----- Supplied data

(* ===== verification/System.v ===== *)
(** * System: a client and the daemon together

    The requests of [driver/rdma.c] (Client) delivered to the handlers of
    [daemon/rdma.cpp] (Server), and the replies decoded by the client. *)
From S2P Require Import Prelude Keys Wire Crc HashFuncs Ihash LinearProbing CountingBloom Config PercpuPool Kv KvProps KvSpec Server ServerProps ServerSpec Client.

Section system.
Context {T : Type} `{IT : IHash T}.
Implicit Types (sv : server T) (st : sys (T := T)) (key a : Z) (cid : nat).

(** ** Delivery *)

(** The words of an RDMA write, at consecutive addresses of the client's metadata region. *)
Fixpoint write_words (m : gmap Z Z) (a : Z) (words : list Z) : gmap Z Z :=
  match words with [] => m | w :: words => write_words (<[a := w]> m) (a +₆₄ sizeof_u64) words end.
Definition deliver sv cid (msg : message) : gmap Z Z :=
  match msg with
  | MWrite _ offset words _ => write_words (meta sv) (meta_base sv cid +₆₄ offset) words
  | MPut _ _ => meta sv
  end.
Definition msg_queue (msg : message) : nat := match msg with MWrite qid _ _ _ => Z.to_nat qid | MPut _ _ => 0%nat end.
Definition msg_imm (msg : message) : Z := match msg with MWrite _ _ _ imm => imm | MPut imm _ => imm end.

(** What the client's page holds after a reply. *)
Definition page_after (rep : reply) (page : list Z) : list Z :=
  match r_data rep with PagePayload d => d | _ => page end.

(** ** Lemmas *)

Lemma crc8_range crc_on page : u_ok 8 (CRC8 crc_on page).
Proof.
  unfold CRC8. destruct crc_on; [|by apply u_ok_lt].
  assert (forall l r, u_ok 8 r -> u_ok 8 (foldl crc8_step r l)) as H; [|apply H; by apply u_ok_lt].
  induction l as [|b l IH]; intros r Hr; [done|]. cbn [foldl]. apply IH. unfold crc8_step.
  assert (Forall (u_ok 8) crc8tab) as Hf.
  { apply Forall_forall. intros x Hx. apply u_ok_lt.
    assert (forallb (fun x => (0 <=? x) && (x <? 2 ^ 8)) crc8tab = true) as Ha by (vm_compute; reflexivity).
    rewrite forallb_forall in Ha. apply Ha. by apply list_elem_of_In. }
  destruct (crc8tab !! Z.to_nat (Z.lxor r b .& 255)) as [x|] eqn:E.
  - rewrite (list_lookup_total_correct _ _ _ E). by eapply Forall_lookup_1.
  - rewrite list_lookup_total_alt, E. cbn. by apply u_ok_lt.
Qed.

(** The fields of a reply as the client decodes it. *)
Lemma decode_reply mid msg tx etc crc etc0 crc0 :
  u_ok 12 mid -> 1 <= msg <= MSG_INV_PAGE_REPLY -> 1 <= tx <= TX_INV_PAGE_ABORTED -> u_ok 4 etc -> u_ok 8 crc ->
  let r := poll_recv_cq (htonl (bit_mask mid msg tx etc crc)) etc0 crc0 in
  rr_ret r = (if (tx =? TX_WRITE_COMMITTED) || (tx =? TX_INV_PAGE_COMMITED) then 0 else if tx =? TX_READ_COMMITTED then 0
              else if (tx =? TX_READ_ABORTED) || (tx =? TX_INV_PAGE_ABORTED) then 1 else -1) /\
  rr_crc r = crc.
Proof.
  intros H1 H2 H3 H4 H5. destruct (unmask_sent mid msg tx etc crc H1 H2 H3 H4 H5) as [_ E].
  cbv zeta. unfold poll_recv_cq. destruct (Z.eqb_spec (htonl (bit_mask mid msg tx etc crc)) 0) as [E0|E0].
  - exfalso. rewrite E0 in E. assert (i_msg (Imm mid msg tx etc crc) = 0) as Em by (rewrite <- E; vm_compute; reflexivity).
    cbn in Em. lia.
  - rewrite E. cbn [i_tx i_etc i_crc rr_ret rr_crc]. done.
Qed.

Lemma get_queue_range cpu : 0 <= cpu -> 2 <= get_queue cpu < 8.
Proof. intros Hc. unfold get_queue. change (num_get_qps _) with 6. pose proof (Z.mod_pos_bound cpu 6). lia. Qed.

Lemma next_word a : a +₆₄ sizeof_u64 <> wrap 64 a.
Proof. unfold add64, sizeof_u64. unfold wrap. dlia. Qed.

Lemma load_delivered sv m a : load64 (set_meta sv m) a = default 0 (m !! a).
Proof. done. Qed.
Lemma run_clients_eq pages rs f la rest evss : ~ 0 ∈ pages -> forall sv cls c q m a,
  (poller_type (config (store sv)) = PER_QP_POLLER -> rc = 0) -> GetCBF (store sv) 0 = Ok f ->
  (forall i, (c <= i < c + length evss)%nat -> cls !! i = Some (Some (alloc_control (rdma_cfg (store sv))))) ->
  srv_inv pages (Sys sv [] [] la) -> (c + length evss <= num_clients (config (store sv)))%nat ->
  (forall i j, (c <= i)%nat -> posted sv i j = []) -> Forall (fun evs => handshakes (nq sv) evs = true) evss ->
  exists sv', run_clients fails rkey rc rs (length evss) c (concat evss ++ rest) (Daemon sv cls c q m a) =
      Some (Ok (Daemon sv' (connect_all sv c evss cls) (c + length evss) (if decide (evss = []) then q else nq sv)
                  (ctx_from c (arrivals <$> evss) m) (a ++ run_trace sv f c evss), rest)) /\
    (srv_inv pages (Sys sv' [] [] la) /\
     forall st0 : sys, srv_reachable st0 (Sys sv [] [] la) -> srv_reachable st0 (Sys sv' [] [] la)) /\ sv_same sv sv' /\
    (forall i, (c <= i < c + length evss)%nat -> connected sv sv' i) /\
    (forall i j, ~ (c <= i < c + length evss)%nat -> posted sv' i j = posted sv i j).
Proof.
  intros H0. induction evss as [|evs evss IH]; intros sv cls c q m a Hrc Hf Hcls Hi Hc He Hh.
  { exists sv. cbn. rewrite app_nil_r, Nat.add_0_r. split_and!; try done. lia. }
  apply Forall_cons in Hh as [Hh1 Hh]. cbn [length] in *.
  destruct (connect_client_eq pages rs sv f cls c q m a la evs (concat evss ++ rest)) as (sv1 & E1 & (Hi1 & Hr1) & Hs1 & Hl1 & Hp1);
    [done|done|done|apply Hcls; lia|done|lia|intros; apply He; lia|done|].
  assert (nq sv1 = nq sv) as En by (unfold nq; by rewrite (sm_rdma _ _ Hs1)).
  pose proof Hs1 as [S1 S2 S3 _ _].
  destruct (IH sv1 (<[c := Some (conn_ctrl sv c (arrivals evs) (arrivals evs))]> cls) (S c) (nq sv) (ctx_add c 0 (arrivals evs) m)
    (a ++ client_trace sv f c [] evs ++ [PollSend c])) as (sv2 & E2 & (Hi2 & Hr2) & Hs2 & Hl2 & Hp2).
  - by rewrite S1.
  - unfold GetCBF, cbf_at in *. by rewrite S3.
  - intros i Hlt. rewrite list_lookup_insert_ne by lia. rewrite S2. apply Hcls. lia.
  - done.
  - rewrite S1. lia.
  - intros i j Hlt. rewrite Hp1 by lia. apply He. lia.
  - eapply Forall_impl; [exact Hh|]. intros evs' H. unfold nq. by rewrite S2.
  - exists sv2. split; [|split; [by auto|]; split; [by transitivity sv1|split]].
    + cbn [run_clients concat]. rewrite <- app_assoc, E1. cbn [bind_run]. rewrite E2. cbn [connect_all run_trace ctx_from fmap list_fmap].
      rewrite (connect_all_same _ _ _ _ _ Hs1), (run_trace_same _ _ _ _ _ Hs1), En, <- !app_assoc, Nat.add_succ_r.
      do 3 f_equal. by destruct (decide (evss = [])).
    + intros i Hlt j Hj. destruct (decide (i = c)) as [->|Hne]; [rewrite Hp2 by lia; by apply Hl1|apply Hl2; [lia|by rewrite En]].
    + intros i j Hlt. rewrite Hp2 by lia. apply Hp1. lia.
Qed.

(** ** Closing connections *)

Definition open_ids (ids dis : list Z) : list Z := filter (fun id => ~ id ∈ dis) ids.

(** The daemon while it exits: the first [fr] clients are freed, the connections in [dis] are closed. *)
Definition clients_of sv (idss : list (list Z)) (fr : nat) (dis : list Z) : list (option dcc_rdma_ctrl) :=
  imap (fun c ids => if (c <? fr)%nat then None else Some (conn_ctrl sv c ids (open_ids ids dis))) idss.
Definition closing sv idss fr dis q a : daemon T :=
  Daemon sv (clients_of sv idss fr dis) (length idss) q (ctx_from 0 idss ∅) a.

Definition dis_acts sv c i id : list verb :=
  DestroyQP c i :: (if data_q sv i then [ReadFreed c i; DestroyCQ c i (qp_cqs sv i).1; DestroyCQ c i (qp_cqs sv i).2]
                    else [DestroyCQ c i EventCQ]) ++ [DestroyId id].
Definition dis_trace sv idss (ds : list Z) : list verb :=
  concat ((fun id => match ctx_from 0 idss ∅ !! id with Some (c, i) => dis_acts sv c i id | None => [] end) <$> ds).

Lemma clients_of_lookup sv idss fr dis c ids :
  idss !! c = Some ids -> (fr <= c)%nat -> clients_of sv idss fr dis !! c = Some (Some (conn_ctrl sv c ids (open_ids ids dis))).
Proof.
  intros H Hc. unfold clients_of. rewrite list_lookup_imap, H. cbn [fmap option_fmap option_map]. by rewrite (proj2 (Nat.ltb_ge c fr)).
Qed.

(** Changing client [c] alone. *)
Lemma clients_of_insert sv idss fr dis fr' dis' c x :
  (c < length idss)%nat -> clients_of sv idss fr' dis' !! c = Some x ->
  (forall j ids, j <> c -> idss !! j = Some ids -> open_ids ids dis' = open_ids ids dis /\ (j <? fr')%nat = (j <? fr)%nat) ->
  <[c := x]> (clients_of sv idss fr dis) = clients_of sv idss fr' dis'.
Proof.
  intros Hc Hx Hj. apply list_eq. intros j. destruct (decide (j = c)) as [->|Hne].
  - rewrite list_lookup_insert_eq by (unfold clients_of; by rewrite length_imap). done.
  - rewrite list_lookup_insert_ne by done. unfold clients_of. rewrite !list_lookup_imap. destruct (idss !! j) as [ids|] eqn:E; [|done].
    cbn [fmap option_fmap option_map]. by destruct (Hj j ids Hne E) as [-> ->].
Qed.
(* ===== verification/CqPollers.v ===== *)
(** * CqPollers: the loops that take completions off a queue

    [data_cq_poller], [hybrid_data_cq_poller] and [event_filter_cq_handler] of
    [daemon/rdma.cpp] and [filter_event_handler] of [driver/rdma.c], against an interface
    of completion queues: which completions reach which handler (of Server and FilterWorker),
    in which order, and whether a loop goes to sleep over one. *)
From S2P Require Import Prelude Config Pollers.

(** ** Completion queues *)

Inductive wc_opcode := IBV_WC_SEND | IBV_WC_RDMA_WRITE | IBV_WC_RDMA_READ | IBV_WC_RECV | IBV_WC_RECV_RDMA_WITH_IMM | IBV_WC_OTHER.
(** [wc_ok]: the status is IBV_WC_SUCCESS. *)
Record wc := Wc { opcode : wc_opcode; wc_ok : bool; wr_id : Z; imm_data : Z }.

(** What the verbs document of a queue: completions not yet polled, whether the next one raises
    an event, and events not yet fetched. A call for notification tells whether completions may have come before
    it (IB_CQ_REPORT_MISSED_EVENTS). *)
Class CompletionQueue (Q : Type) := {
  cq_arrive : Q -> wc -> Q;
  poll_cq : Q -> option wc * Q;
  req_notify_cq : Q -> bool * Q;
  get_cq_event : Q -> option Q;
  ack_cq_events : Q -> Q;

  cq_pending : Q -> list wc;
  cq_armed : Q -> bool;
  cq_events : Q -> nat;

  cq_arrive_ok q w :
    cq_pending (cq_arrive q w) = cq_pending q ++ [w] /\ cq_armed (cq_arrive q w) = false /\
    cq_events (cq_arrive q w) = (cq_events q + if cq_armed q then 1 else 0)%nat;
  poll_cq_ok q :
    match cq_pending q with
    | [] => poll_cq q = (None, q)
    | w :: l => exists q', poll_cq q = (Some w, q') /\ cq_pending q' = l /\ cq_armed q' = cq_armed q /\ cq_events q' = cq_events q
    end;
  req_notify_cq_ok q :
    cq_pending (req_notify_cq q).2 = cq_pending q /\ cq_armed (req_notify_cq q).2 = true /\
    cq_events (req_notify_cq q).2 = cq_events q /\ ((req_notify_cq q).1 = false -> cq_pending q = []);
  get_cq_event_ok q :
    match cq_events q with
    | O => get_cq_event q = None
    | S n => exists q', get_cq_event q = Some q' /\ cq_pending q' = cq_pending q /\ cq_armed q' = cq_armed q /\ cq_events q' = n
    end;
  ack_cq_events_ok q :
    cq_pending (ack_cq_events q) = cq_pending q /\ cq_armed (ack_cq_events q) = cq_armed q /\
    cq_events (ack_cq_events q) = cq_events q;
}.

(** A queue that behaves so. *)
Record simple_cq := SimpleCq { scq_pending : list wc; scq_armed : bool; scq_events : nat }.
#[export, refine] Instance simple_queue : CompletionQueue simple_cq := {
  cq_arrive q w := SimpleCq (scq_pending q ++ [w]) false (scq_events q + if scq_armed q then 1 else 0);
  poll_cq q := match scq_pending q with [] => (None, q) | w :: l => (Some w, SimpleCq l (scq_armed q) (scq_events q)) end;
  req_notify_cq q := (match scq_pending q with [] => false | _ => true end, SimpleCq (scq_pending q) true (scq_events q));
  get_cq_event q := match scq_events q with O => None | S n => Some (SimpleCq (scq_pending q) (scq_armed q) n) end;
  ack_cq_events q := q;
  cq_pending := scq_pending;
  cq_armed := scq_armed;
  cq_events := scq_events;
}.
Proof.
  - done.
  - intros [[|w l] a e]; [done|]. by eexists.
  - by intros [[|w l] a e].
  - intros [l a [|e]]; [done|]. by eexists.
  - done.
Defined.

(** ** Loops *)

(** The handlers a loop calls: [process_send], [process_imm], [process_recv], nothing, a message for a strange opcode; in
    the driver [process_imm] followed by [post_recv], and the return that leaves the queue unarmed. *)
Inductive handler := CallSend | CallImm | CallRecv | CallNone | CallWeird | CallImmRepost | CallShutdown.

Section pollers.
Context {Q : Type} `{CQ : CompletionQueue Q}.

(** Where the loop is, its queue, and the calls made so far. *)
Record poller (PC : Type) := Poller { pc : PC; cq : Q; calls : list (handler * wc) }.
Arguments Poller {PC}.
Arguments pc {PC}.
Arguments cq {PC}.
Arguments calls {PC}.

(** *** data_cq_poller *)

(** Before the first client; polling; a completion of a client in hand; the failed assertion. *)
Inductive data_pc := DWaitClient | DPoll | DProcess (c : nat) (w : wc) | DDied (c : nat) (w : wc).

(** The poller of one queue index: where it is, [idx], the receive queues with that index of all clients, and the
    calls made so far, each with its client. *)
Record data_poller := DataPoller { d_pc : data_pc; d_idx : nat; d_cqs : list Q; d_calls : list (handler * nat * wc) }.

Definition data_dispatch (op : wc_opcode) : handler :=
  match op with
  | IBV_WC_RECV_RDMA_WITH_IMM => CallImm
  | IBV_WC_RECV => CallRecv
  | IBV_WC_RDMA_WRITE | IBV_WC_RDMA_READ => CallNone
  | _ => CallWeird
  end.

----------

Using the entries above, find all lines with "handlers". Copy them.

**Response to the task:**
    The requests of [driver/rdma.c] (Client) delivered to the handlers of
(** The handlers a loop calls: [process_send], [process_imm], [process_recv], nothing, a message for a strange opcode; in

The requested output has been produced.